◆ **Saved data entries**
== Segment start ==
(** C8, counterexample: a rollback after a merge commit returns with
    [config_replace] still off. *)
Lemma rollback_counterexample :
  fst (rollback (snd (commit_config (staged "hostname lab")))) = Return tt /\
  config_replace
    (self (snd (rollback (snd (commit_config (staged "hostname lab"))))))
  = false /\
  config_replace
    (self (snd (rollback (snd (commit_config (staged "hostname lab"))))))
  <> true.
Proof.
  repeat split. discriminate.
Qed.

Lemma rollback_witness :
  calls (snd (rollback start)) =
  [RunCommands ["configure replace flash:rollback-0"];
   RunCommands ["write memory"];
   GetConfig "text";
   LoadCandidateConfig None (Some "hostname sw1")].
Proof.
  exact (f_equal (fun r => calls (snd r))
           (proj2 (proj2 (rollback_spec start))
              "hostname sw1" "hostname sw1" "hostname sw1" "hostname sw1"
              "hostname sw1" eq_refl eq_refl eq_refl eq_refl)).
Defined.

(** A candidate with two [end] lines: the second one is sent, by the
    staging and by the commit. *)
Lemma end_marker_removal_witness :
  (staged_text (files start) None (Some with_two_ends) = Some with_two_ends /\
   clean_candidate with_two_ends =
   (["interface Ethernet1"] ++ "end" :: ["interface Ethernet2"; "end"])%list /\
   ~ In "end" ["interface Ethernet1"]) /\
  (exists rest,
     calls (snd (load_merge_candidate stamp None (Some with_two_ends) start)) =
     (calls start ++
      RunCommands ["configure session napalm_commit_20151104-10111446631200";
                   "interface Ethernet1"; "interface Ethernet2"; "end"; "end"]
        :: rest)%list) /\
  (exists rest,
     calls (snd (commit_config (staged with_two_ends))) =
     (calls (staged with_two_ends) ++
      RunCommands ["configure session napalm_commit_20151104-10111446631200";
                   "copy startup-config flash:rollback-0";
                   "interface Ethernet1"; "interface Ethernet2"; "end";
                   "commit"] :: rest)%list).
Proof.
  assert (Hn : ~ In "end" ["interface Ethernet1"]).
  { intros [H|[]]. discriminate H. }
  split; [repeat split; exact Hn|].
  pose proof (end_marker_removal start stamp None (Some with_two_ends)
                (text := with_two_ends) ["interface Ethernet1"]
                ["interface Ethernet2"; "end"] eq_refl eq_refl Hn)
    as (H1 & H2 & _).
  split; [exact H1|].
  exact (H2 (staged with_two_ends) eq_refl eq_refl).
Defined.

End LabRuns.

(** ** The cleaning of the candidate text *)

Section CleaningFacts.

Lemma rstrip_empty (s : string) :
  Py.rstrip s = "" <-> forallb Py.isspace (list_ascii_of_string s) = true.
Proof.
  induction s as [|c s IH]; simpl.
  - tauto.
  - destruct (Py.rstrip s) as [|c' r].
    + destruct IH as [IH _]. rewrite (IH eq_refl), andb_true_r.
      destruct (Py.isspace c); split; congruence.
    + destruct (forallb Py.isspace (list_ascii_of_string s)).
      * destruct IH as [_ IH]. discriminate (IH eq_refl).
      * rewrite andb_false_r. split; discriminate.
Qed.

Lemma lstrip_spaces (s : string) :
  forallb Py.isspace (list_ascii_of_string (Py.lstrip s)) =
  forallb Py.isspace (list_ascii_of_string s).
Proof.
  induction s as [|c s IH]; simpl; [reflexivity|].
  destruct (Py.isspace c) eqn:Hc; simpl; [exact IH|].
  now rewrite Hc.
Qed.

Lemma strip_empty (s : string) :
  String.eqb (Py.strip s) "" =
  forallb Py.isspace (list_ascii_of_string s).
Proof.
  unfold Py.strip. rewrite <- lstrip_spaces.
  destruct (String.eqb_spec (Py.rstrip (Py.lstrip s)) "") as [H|H].
  - symmetry. now apply rstrip_empty.
  - destruct (forallb Py.isspace (list_ascii_of_string (Py.lstrip s)))
      eqn:E; [|reflexivity].
    apply rstrip_empty in E. contradiction.
Qed.

Lemma strip_head (c : ascii) (s : string) :
  Py.isspace c = false -> Py.strip (String c s) <> "".
Proof.
  intros H. unfold Py.strip. simpl Py.lstrip. rewrite H. simpl.
  destruct (Py.rstrip s); rewrite ?H; discriminate.
Qed.

Lemma split_line (a rest : string) :
  ~ In "010"%char (list_ascii_of_string a) ->
  Py.split "010" (a ++ String "010" rest) = a :: Py.split "010" rest.
Proof.
  induction a as [|c a IH]; simpl; intros H; [reflexivity|].
  destruct (Ascii.eqb_spec c "010") as [->|_]; [tauto|].
  rewrite IH by tauto. reflexivity.
Qed.

Lemma split_single (a : string) :
  ~ In "010"%char (list_ascii_of_string a) -> Py.split "010" a = [a].
Proof.
  induction a as [|c a IH]; simpl; intros H; [reflexivity|].
  destruct (Ascii.eqb_spec c "010") as [->|_]; [tauto|].
  rewrite IH by tauto. reflexivity.
Qed.

Lemma split_concat (lines : list string) :
  Forall (fun line => ~ In "010"%char (list_ascii_of_string line)) lines ->
  lines <> [] ->
  Py.split "010" (String.concat (String "010" "") lines) = lines.
Proof.
  induction 1 as [|x l Hx Hl IH]; intros Hne; [congruence|].
  destruct l as [|y l].
  - simpl. now apply split_single.
  - change (String.concat (String "010" "") (x :: y :: l))
      with (x ++ String "010" (String.concat (String "010" "") (y :: l))).
    rewrite split_line by assumption. rewrite IH by discriminate.
    reflexivity.
Qed.

Lemma In_remove (x y : string) (l : list string) :
  In x (Py.remove y l) -> In x l.
Proof.
  induction l as [|z l IH]; simpl; [tauto|].
  destruct (String.eqb z y); simpl; tauto.
Qed.

Lemma Forall_remove_end (P : string -> Prop) (l : list string) :
  Forall P l -> Forall P (remove_end l).
Proof.
  unfold remove_end. destruct (Py.contains "end" l); [|trivial].
  rewrite !Forall_forall. intros H x Hx. eapply H, In_remove, Hx.
Qed.

Lemma clean_candidate_not_blank (text : string) :
  Forall (fun line => Py.strip line <> "") (clean_candidate text).
Proof.
  apply Forall_forall. intros line H. unfold clean_candidate in H.
  apply filter_In in H. destruct H as [_ H].
  apply negb_true_iff, String.eqb_neq in H. exact H.
Qed.

(** X1: the cleaning loop keeps, in their order, the lines of the text
    that have a character other than white space, and drops the lines
    made of spaces, tabs, carriage returns, form feeds and vertical tabs
    only (the empty line among them). *)
Theorem clean_candidate_keeps (text : string) :
  clean_candidate text =
  filter (fun line => negb (forallb Py.isspace (list_ascii_of_string line)))
         (Py.split "010" text).
Proof.
  unfold clean_candidate. apply filter_ext. intros line.
  now rewrite strip_empty.
Qed.

(** X2: a text written as lines joined by line feeds, none of them blank
    and none with a line feed inside, is cleaned to exactly these lines. *)
Theorem clean_candidate_of_lines (lines : list string) :
  Forall (fun line => ~ In "010"%char (list_ascii_of_string line) /\
                      Py.strip line <> "") lines ->
  clean_candidate (String.concat (String "010" "") lines) = lines.
Proof.
  intros H. destruct lines as [|x l]; [reflexivity|].
  unfold clean_candidate. rewrite split_concat.
  - apply forallb_filter_id, forallb_forall. intros line Hl.
    rewrite Forall_forall in H. destruct (H line Hl) as [_ Hs].
    now apply negb_true_iff, String.eqb_neq.
  - eapply Forall_impl; [|exact H]. simpl. tauto.
  - discriminate.
Qed.

End CleaningFacts.

(** ** Staging and commit, path by path *)

Section PathFacts.

Context {D : Type} {eos : EOS D}.

Lemma remove_end_app_other (x : string) (l : list string) :
  x <> "end" -> remove_end (l ++ [x]) = (remove_end l ++ [x])%list.
Proof.
  intros Hx. destruct (Py.contains "end" l) eqn:E.
  - apply contains_In, In_first in E. destruct E as (l1 & l2 & -> & Hn).
    rewrite <- app_assoc. simpl.
    rewrite !remove_end_first by assumption. now rewrite app_assoc.
  - apply contains_not_In in E.
    rewrite (remove_end_absent l E). apply remove_end_absent.
    intros H. apply in_app_or in H. simpl in H.
    destruct H as [H|[H|[]]]; [tauto | congruence].
Qed.

(** The attributes after a merge commit, accepted or not. *)
Lemma commit_merge_self (s : state D) (l : list string) :
  config_replace (self s) = false ->
  candidate_configuration (self s) = Some l ->
  self (snd (commit_config s)) =
  {| config_replace := false;
     candidate_configuration :=
       Some (commit_sequence (config_session (self s)) l);
     config_session := config_session (self s) |}.
Proof.
  intros Hr Hc. driver. rewrite Hr, Hc. fields.
  answer; [answer|]; now rewrite Hr.
Qed.

(** The attributes after a merge staging that returned. *)
Lemma load_merge_self (s : state D) (now : string)
    (filename config : option string) (text : string) :
  staged_text (files s) filename config = Some text ->
  fst (load_merge_candidate now filename config s) = Return tt ->
  self (snd (load_merge_candidate now filename config s)) =
  {| config_replace := false;
     candidate_configuration := Some (clean_candidate text);
     config_session := Some ("napalm_commit_" ++ now) |}.
Proof.
  intros Ht. unfold load_merge_candidate, try_except, bind.
  rewrite (load_and_test_merge s now filename config Ht).
  driver. fields. answer; [reflexivity|].
  destruct e; fields; try discriminate.
  answer; [answer; [answer|]|]; discriminate.
Qed.

(** The attributes after a discard that returned. *)
Lemma discard_self (s : state D) :
  fst (discard_config s) = Return tt ->
  self (snd (discard_config s)) =
  {| config_replace := config_replace (self s);
     candidate_configuration := candidate_configuration (self s);
     config_session := None |}.
Proof.
  destruct s as [[r c [name|]] d cl f]; driver; fields.
  - answer; [|discriminate]. answer; [|discriminate].
    answer; [|discriminate]. reflexivity.
  - answer; [|discriminate]. answer; [|discriminate]. reflexivity.
Qed.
== Segment end ==
◆ **How to complete this task**
For each line above that includes the word "after", make a copy of that line.

◆ **Output**
(** C8, counterexample: a rollback after a merge commit returns with
(** The attributes after a merge commit, accepted or not. *)
(** The attributes after a merge staging that returned. *)
(** The attributes after a discard that returned. *)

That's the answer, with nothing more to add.